LMAO, if you think that my asking if he normally goes around posting negative reviews. Stop playing the victim card. I have no idea as to how old you are, but in the real world you DON'T get to run around dismissing this or that, and NOT get called out for it. You have NO IDEA what an "attack" is. Grow up, and good day.
I was excited to see couple of new frameworks and immediately was excited by
kivy
. Glad I read your comment, looks like I shouldn't touch that yet !I've found PySimpleGUI to be a great platform for quickly building a desktop app. Everything I've built with it is small (I.e. not an enterprise application,) so take my evaluation with a grain of salt- but my experiences have all been fantastic. My only real gripe is their readthedocs page is a bit of a mess.
The last time I tried PySimpleGUI, I felt it was effective for teaching a child how to program a gui, but that was in 2017. I was pretty underwhelmed, to say the least.
Huh... musta been something different. PySimpleGUI wasn't released until July 2018.
I've seen PySimpleGUI confused with SimpleGUI or something similar by a couple of people. Many of the earlier attempts at a simple Python GUI package have been abandoned, so perhaps this is why you've not seen any changes since 2017?
No, it was PySimpleGui. I had the year wrong. I just went through it's documentation two days ago, I couldn't figure out how to disable a text input based on some condition. It really hasn't changed much, but hey there a gozillion themes now.
This, to all points. Small application, simple GUI development, but the docs are a mess.
Be sure and use the version of the docs that are on ReadTheDocs ( PySimpleGUI.org ). There is a table of contents that spans the entire left portion of the window. There are also 3 tabs. One of the tabs is the call reference. It has every Element, every element's methods, all functions, and parameters and return codes for each of them. Another is a Cookbook with a number of small projects detailed for you to follow and run.
Yes, having hundreds of pages of information in the lengthy format it's in does make it challenging at times, but it also makes searching really easy, and, most importantly..... it exists and is thorough. Most individual efforts like PySimpleGUI is don't have any documentation to speak of.
In addition, be sure and look through the couple hundred demo programs that show you how to apply each of the elements as well as how to integrate with a number of other important packages like 'matplotlib and OpenCV.
The documentation isn't just one thing in PySimpleGUI. It's meant to be an entire "system" of documentation that works together.
Oh, one final bit of the documentation is the doc strings. There's a YouTube tutorial about how to install PyCharm for use with PySimpleGUI because of the docstrings. They are a HUGE part of the PySimpleGUI documentation. They are the reason you should rarely need to open the main documentation. Press Control+Q and you're shown everything about a particular element's method's parameters. These docstrings are what is used to build the call reference portion of the printed docs.
Fantastic. Just the summary I was looking for.
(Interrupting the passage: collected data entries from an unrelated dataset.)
Lemma getInstance_idempotent_witness :
  exists inst p1,
    App.getInstance (start true) = (inst, p1) /\
    getInstance_times 3 (start true) = ([inst; inst; inst], p1) /\
    App_instance p1 = Some inst /\
    allocated p1 = 1%nat /\
    App.app inst p1 =
      [use_json; use_domainRestriction; use_api_docs; use_users; get_health;
       use_errorHandler] /\
    (forall r, r <> inst -> heap p1 !! r = heap (start true) !! r) /\
    (forall m, getInstance_times m p1 = (List.repeat inst m, p1)).
Proof. exact (getInstance_idempotent (start true) 2 eq_refl). Defined.

End Singleton.

(* ===================================================================== *)
(** * The seeded scenario *)

Section Scenario.

Example scenario_user1 :
  exec (server true sample_env
          (request_from "localhost:3000" "" "" (GET_users_id (str "user1")))) =
  (Normal (Responded (mkResponse 200 (json_of_user (mkUser (str "user1") (str "John Doe"))))),
   [FindUnique (str "user1")]).
Proof. vm_compute. reflexivity. Qed.

Example scenario_evil_host :
  exec (server true sample_env
          (request_from "evil.com" "" "" (GET_users_id (str "user1")))) =
  (Normal (Responded forbidden), []).
Proof. vm_compute. reflexivity. Qed.

Example scenario_subdomain :
  admits (request_from "api.example.com" "" "" GET_health) = true /\
  admits (request_from "notexample.com" "" "" GET_health) = false.
Proof. split; vm_compute; reflexivity. Qed.

Example scenario_store_failure :
  let broken := mkPrisma ∅ (fun _ => Some (Error (str "PrismaClientKnownRequestError") (str "connection lost"))) in
  exec (server false (mkEnv broken [] (mkResponse 200 JNull))
          (request_from "localhost:3000" "" "" (GET_users_id (str "user1")))) =
  (Normal (Responded internalServerError),
   [FindUnique (str "user1"); ConsoleError [str "Error:"; str "connection lost"]]).
Proof. vm_compute. reflexivity. Qed.

Example scenario_graphql_user1 :
  exec (server true sample_env
          (request_from "localhost:3000" "" ""
             (Any_graphql (mkUserQuery (mkUserArgs (str "user1")) [field_id; field_name])))) =
  (Normal
     (Responded
        (mkResponse 200
           (JObject
              [ (str "data",
                 JObject
                   [ (str "user",
                      JObject [ (str "id", JString (str "user1"));
                                (str "name", JString (str "John Doe")) ]) ]) ]))),
   [FindUnique (str "user1")]).
Proof. vm_compute. reflexivity. Qed.

End Scenario.

(* ===================================================================== *)
(** * Further properties of the admission filter *)

Section AdmissionMore.

Lemma strictEq_includes o p a : strictEq o (p ++ a) = true -> includes o a = true.
Proof.
  intros H. apply strictEq_spec in H. apply includes_spec.
  exists p, []. rewrite app_nil_r. exact H.
Qed.

Lemma startsWith_includes rf p a :
  startsWith rf (p ++ a) = true -> includes rf a = true.
Proof.
  intros H. apply startsWith_spec in H as [r Hr]. apply includes_spec.
  exists p, r. rewrite Hr, <- app_assoc. reflexivity.
Qed.

(** X1.  On Origin and on Referer only the substring test decides: the
    equality tests against http://entry and https://entry, and the prefix
    tests on Referer, never change the outcome, for any list of allowed
    entries. *)
Theorem origin_referer_containment_only (allowed : list jsstring) (h : jsstring) :
  isAllowedOrigin allowed h = existsb (includes h) allowed /\
  isAllowedReferer allowed h = existsb (includes h) allowed.
Proof.
  unfold isAllowedOrigin, isAllowedReferer.
  induction allowed as [|a l [IHo IHr]]; [split; reflexivity|].
  cbn [existsb]. rewrite IHo, IHr. split; f_equal.
  - destruct (includes h a) eqn:Hi; [reflexivity|]. cbn [orb].
    destruct (strictEq h (str "http://" ++ a)) eqn:E1.
    { apply strictEq_includes in E1. congruence. }
    destruct (strictEq h (str "https://" ++ a)) eqn:E2; [|reflexivity].
    apply strictEq_includes in E2. congruence.
  - destruct (includes h a) eqn:Hi; [reflexivity|]. cbn [orb].
    destruct (startsWith h (str "http://" ++ a)) eqn:E1.
    { apply startsWith_includes in E1. congruence. }
    destruct (startsWith h (str "https://" ++ a)) eqn:E2; [|reflexivity].
    apply startsWith_includes in E2. congruence.
Qed.

(** X2.  A request whose Origin and Referer are absent or empty is
    decided by its Host alone, by equality or dot-suffix against the
    allowed entries; with Host absent or empty as well it is denied. *)
Theorem host_only_decision (req : Request) (t : list Event) :
  orEmpty (origin (headers req)) = [] ->
  orEmpty (referer (headers req)) = [] ->
  (host_rule allowedHosts (orEmpty (host (headers req))) <->
   domainRestriction req t = (Normal Next, t)) /\
  (~ host_rule allowedHosts (orEmpty (host (headers req))) <->
   domainRestriction req t = (Normal (Sent forbidden), t)) /\
  (orEmpty (host (headers req)) = [] ->
   domainRestriction req t = (Normal (Sent forbidden), t)).
Proof.
  intros Ho Hr.
  assert (Ha : admits req = isAllowedHost allowedHosts (orEmpty (host (headers req)))).
  { unfold admits. rewrite Ho, Hr.
    change (isAllowedOrigin allowedHosts []) with false.
    change (isAllowedReferer allowedHosts []) with false.
    now rewrite !orb_false_r. }
  rewrite domainRestriction_admits, Ha, <- isAllowedHost_spec.
  destruct (isAllowedHost allowedHosts (orEmpty (host (headers req)))) eqn:E.
  - split; [|split].
    + split; [reflexivity | trivial].
    + split; [congruence | discriminate].
    + intros Hh. rewrite Hh in E. vm_compute in E. discriminate E.
  - split; [|split].
    + split; [discriminate | intros H; discriminate H].
    + split; [reflexivity | intros _; discriminate].
    + reflexivity.
Qed.

Lemma host_only_decision_witness :
  domainRestriction
    (mkRequest (mkHeaders (Some (str "api.example.com")) None (Some [])) GET_health) [] =
    (Normal Next, []) /\
  domainRestriction
    (mkRequest (mkHeaders (Some (str "myexample.com")) None None) GET_health) [] =
    (Normal (Sent forbidden), []) /\
  domainRestriction (mkRequest (mkHeaders None None None) GET_health) [] =
    (Normal (Sent forbidden), []).
Proof.
  split; [|split].
  - apply (proj1 (host_only_decision
                    (mkRequest (mkHeaders (Some (str "api.example.com")) None (Some []))
                       GET_health) [] eq_refl eq_refl)).
    apply isAllowedHost_spec. vm_compute. reflexivity.
  - apply (proj1 (proj2 (host_only_decision
                    (mkRequest (mkHeaders (Some (str "myexample.com")) None None)
                       GET_health) [] eq_refl eq_refl))).
    rewrite <- isAllowedHost_spec. vm_compute. discriminate.
  - apply (proj2 (proj2 (host_only_decision
                    (mkRequest (mkHeaders None None None) GET_health) []
                    eq_refl eq_refl))).
    reflexivity.
Defined.

End AdmissionMore.

(* ===================================================================== *)
(** * Further properties of the served application *)

Section ServerMore.

Implicit Types (id : jsstring) (t : list Event).

Lemma server_api_docs sw env req t :
  admits req = true -> target req = Any_api_docs ->
  server sw env req t =
  (Normal (if sw then Responded (swagger_page env) else Unanswered None), t).
Proof.
  intros Ha Ht. unfold server, http_server. rewrite server_stack.
  destruct sw; unfold constructed_stack;
    cbn [app dispatch handle];
    repeat (progress (unfold bind, json, ret, userRoutes;
                      rewrite ?Ht, ?domainRestriction_admits, ?Ha;
                      cbv beta iota));
    reflexivity.
Qed.

Lemma server_unrouted sw env req t :
  admits req = true -> target req = Unrouted ->
  server sw env req t = (Normal (Unanswered None), t).
Proof.
  intros Ha Ht. unfold server, http_server. rewrite server_stack.
  destruct sw; unfold constructed_stack;
    cbn [app dispatch handle];
    repeat (progress (unfold bind, json, ret, userRoutes;
                      rewrite ?Ht, ?domainRestriction_admits, ?Ha;
                      cbv beta iota));
    reflexivity.
Qed.

Lemma valid_or_blank id : valid_id id \/ blank id.
Proof.
  rewrite valid_id_not_blank, blank_forallb.
  destruct (forallb isWhiteSpace id); [right | left]; congruence.
Qed.

(** The router on [GET /users/:id], in full. *)
Lemma userRoutes_eq prisma req id t :
  target req = GET_users_id id ->
  (blank id /\
   userRoutes prisma req t =
   (Normal (NextErr (new_ApiError 400 invalid_id_message)), t)) \/
  (valid_id id /\ userRoutes prisma req t = getUserById prisma id t).
Proof.
  intros Ht. destruct (valid_or_blank id) as [Hv | Hb].
  - right. split; [exact Hv | exact (userRoutes_valid _ _ _ _ Ht Hv)].
  - left. split; [exact Hb | exact (userRoutes_blank _ _ _ _ Ht Hb)].
Qed.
I want to create a small, simple desktop app for sharing without a ton of unneeded baggage. (I once shared a small app for graphing which required only 25k bytes because it relied on dlls already in Windows.) Thanks.
I tried finding documentation in PySimpleGui on how to disable a text input control, no dice. That's a pretty basic feature in a GUI. I should be able to disable text inputs based on conditions. When I tried out PySimpleGui in 2017 I found it very limited, and in my opinion not much has changed. I'm trying out wxPython now.
How would you create a standalone installation file for Windows with Python?
Suprised you didn't include beeware.org in your list. Toga is well designed and easy to create a cross platform app.
I did not know pygui but now inwill surely try it out.
Have you used PyCharm ? There is a free edition
Pycharm is Python IDE. It is not Python GUI framework.